WHO declares monkeypox a global emergency amid a surge in cases
WHO declares the monkeypox outbreak in more than 70 countries a ‘public health emergency of international concern’.
The World Health Organization (WHO) has declared the monkeypox outbreak in more than 70 countries an “emergency of international concern”.
The WHO label – a “public health emergency of international concern” – is designed to sound an alarm that a coordinated international response is needed and could unlock funding and global efforts to collaborate on sharing vaccines and treatments.
Governments are advised to raise awareness among doctors and hospitals, take protective measures in suspected cases and educate members of the population on how to protect themselves from infection.
WHO Director-General Tedros Adhanom Ghebreyesus made the decision to issue the declaration despite a lack of consensus among experts serving on the UN health agency’s emergency committee. It was the first time the chief of the UN health agency has taken such an action.
Announcing his decision to declare the health emergency during a media briefing in Geneva, Tedros confirmed that the committee had failed to reach a consensus, with nine members against and six in favour of the declaration.
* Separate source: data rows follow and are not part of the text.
(** [strchr], and [strstr] for one character: the string from its first [c]
    on; and the characters before it. *)
Fixpoint strchr (c : ascii) (s : string) : option string :=
  match s with
  | EmptyString => None
  | String d s' => if Ascii.eqb d c then Some s else strchr c s'
  end.
Fixpoint before (c : ascii) (s : string) : option string :=
  match s with
  | EmptyString => None
  | String d s' => if Ascii.eqb d c then Some "" else t ← before c s'; Some (String d t)
  end.

(** ** [getopt_long] with short options and no long ones

    The sequence of values it returns until [EOF], each with [optarg]. A
    letter of [opts] takes an argument when a colon follows it; the argument
    is the rest of the word or the next word. ['?'] is an unknown letter, a
    missing argument or a long option. Words that are no options are skipped
    (GNU permutation), and ["--"] ends the options. *)
Inductive opt_event := Opt (c : ascii) (optarg : string) | OptErr.

Fixpoint takes_arg (opts : string) (c : ascii) : option bool :=
  match opts with
  | String o rest =>
      if Ascii.eqb o c then
        Some (match rest with String d _ => code d =? 58 | EmptyString => false end)
      else takes_arg rest c
  | EmptyString => None
  end.

Fixpoint getopt_word (opts w : string) (next : list string) : list opt_event * list string :=
  match w with
  | EmptyString => ([], next)
  | String c rest =>
      match (if code c =? 58 then None else takes_arg opts c) with
      | None => let '(es, nx) := getopt_word opts rest next in (OptErr :: es, nx)
      | Some false => let '(es, nx) := getopt_word opts rest next in (Opt c "" :: es, nx)
      | Some true =>
          match rest with
          | EmptyString =>
              match next with
              | a :: nx => ([Opt c a], nx)
              | [] => ([OptErr], [])
              end
          | _ => ([Opt c rest], next)
          end
      end
  end.
(* ===== verification/BurstQueue.v ===== *)
(** * What a ring promises to the components built on it

    The ring poll-mode driver and the memory pool use a ring only through its
    burst and bulk operations and its flags. [BurstQueue Q A] is that
    contract: a type [Q] of queues of [A] objects, a relation to the abstract
    contents, and the laws of the operations. [RingSpec.v] shows that
    [rte_ring] satisfies it. *)
From S2P Require Import Prelude.

Class BurstQueue (Q A : Type) := {
  bq_rep : Q → Z → list A → Prop;
  bq_flags : Q → Z;
  bq_enqueue_burst : Q → list A → Z → option (Z * Q);
  bq_dequeue_burst : Q → list A → Z → option (Z * list A * Q);
  (** The flag chooses the multi- or the single-producer (consumer) code. *)
  bq_enqueue_bulk : bool → Q → list A → Z → option (Z * Q);
  bq_dequeue_bulk : bool → Q → list A → Z → option (Z * list A * Q);
  bq_count : Q → Z;

  bq_cap : ∀ s cap q, bq_rep s cap q → Z.of_nat (length q) <= cap < 2 ^ 28;

  bq_count_ok : ∀ s cap q, bq_rep s cap q → bq_count s = Z.of_nat (length q);

  (** A burst takes what there is room for; the low 28 bits count it. *)
  bq_enqueue_burst_ok : ∀ s cap q obj n,
    bq_rep s cap q → 0 <= n <= Z.of_nat (length obj) →
    let m := Z.min n (cap - Z.of_nat (length q)) in
    ∃ ret s', bq_enqueue_burst s obj n = Some (ret, s') ∧ (ret = m ∨ ret = m + 2 ^ 31) ∧
      bq_rep s' cap (q ++ take (Z.to_nat m) obj) ∧ bq_flags s' = bq_flags s;

  bq_dequeue_burst_ok : ∀ s cap q tbl n,
    bq_rep s cap q → 0 <= n <= Z.of_nat (length tbl) →
    let m := Z.min n (Z.of_nat (length q)) in
    ∃ s', bq_dequeue_burst s tbl n = Some (m, take (Z.to_nat m) q ++ drop (Z.to_nat m) tbl, s') ∧
      bq_rep s' cap (drop (Z.to_nat m) q) ∧ bq_flags s' = bq_flags s;

  (** A bulk operation is all or nothing. *)
  bq_enqueue_bulk_ok : ∀ multi s cap q obj n,
    bq_rep s cap q → 0 <= n <= Z.of_nat (length obj) →
    if n <=? cap - Z.of_nat (length q) then
      ∃ ret s', bq_enqueue_bulk multi s obj n = Some (ret, s') ∧ (ret = 0 ∨ ret = - EDQUOT) ∧
        bq_rep s' cap (q ++ take (Z.to_nat n) obj) ∧ bq_flags s' = bq_flags s
    else bq_enqueue_bulk multi s obj n = Some (- ENOBUFS, s);

  bq_dequeue_bulk_ok : ∀ multi s cap q tbl n,
    bq_rep s cap q → 0 <= n <= Z.of_nat (length tbl) →
    if n <=? Z.of_nat (length q) then
      ∃ s', bq_dequeue_bulk multi s tbl n = Some (0, take (Z.to_nat n) q ++ drop (Z.to_nat n) tbl, s') ∧
        bq_rep s' cap (drop (Z.to_nat n) q) ∧ bq_flags s' = bq_flags s
    else bq_dequeue_bulk multi s tbl n = Some (- ENOENT, tbl, s) }.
“We have an outbreak that has spread around the world rapidly through new modes of transmission about which we understand too little and which meets the criteria in the international health regulations,” Tedros said on Saturday.
“I know this has not been an easy or straightforward process and that there are divergent views among the members” of the committee, he added.
Tedros said there are now more than 16,000 reported cases from 75 countries and territories and five deaths.
A global emergency is the WHO’s the highest level of alert, but the designation does not necessarily mean a disease is particularly transmissible or lethal.
WHO’s emergency chief, Dr. Michael Ryan, said the director-general made the decision to put monkeypox in that category to ensure the global community takes the current outbreak seriously.
Monkeypox has been established in parts of Central and West Africa for decades, but it was not known to spark large outbreaks beyond the continent or to spread widely among people until May when authorities detected dozens of epidemics in Europe, and North America, and elsewhere.
To date, monkeypox deaths have only been reported in Africa, where a more dangerous version of the virus is spreading, mainly in Nigeria and the Democratic Republic of Congo.
In Africa, monkeypox mainly spreads to people by infected wild animals like rodents in limited outbreaks that typically have not crossed borders. In Europe, North America, and elsewhere, however, monkeypox is spreading among people with no links to animals or recent travel to Africa.
Lawrence Gostin, director of the WHO Center on Global Health Law, told Al Jazeera there has been “an exponential rise in monkeypox cases in five WHO regions of the world”.
“There should be contact tracing … widespread testing and strategic deployment of vaccines to try and nip this in the bud. But the window for containment of monkeypox is rapidly closing and we fear that this could become endemic in Europe, North America, and other parts of the world over the next months,” Gostin told Al Jazeera.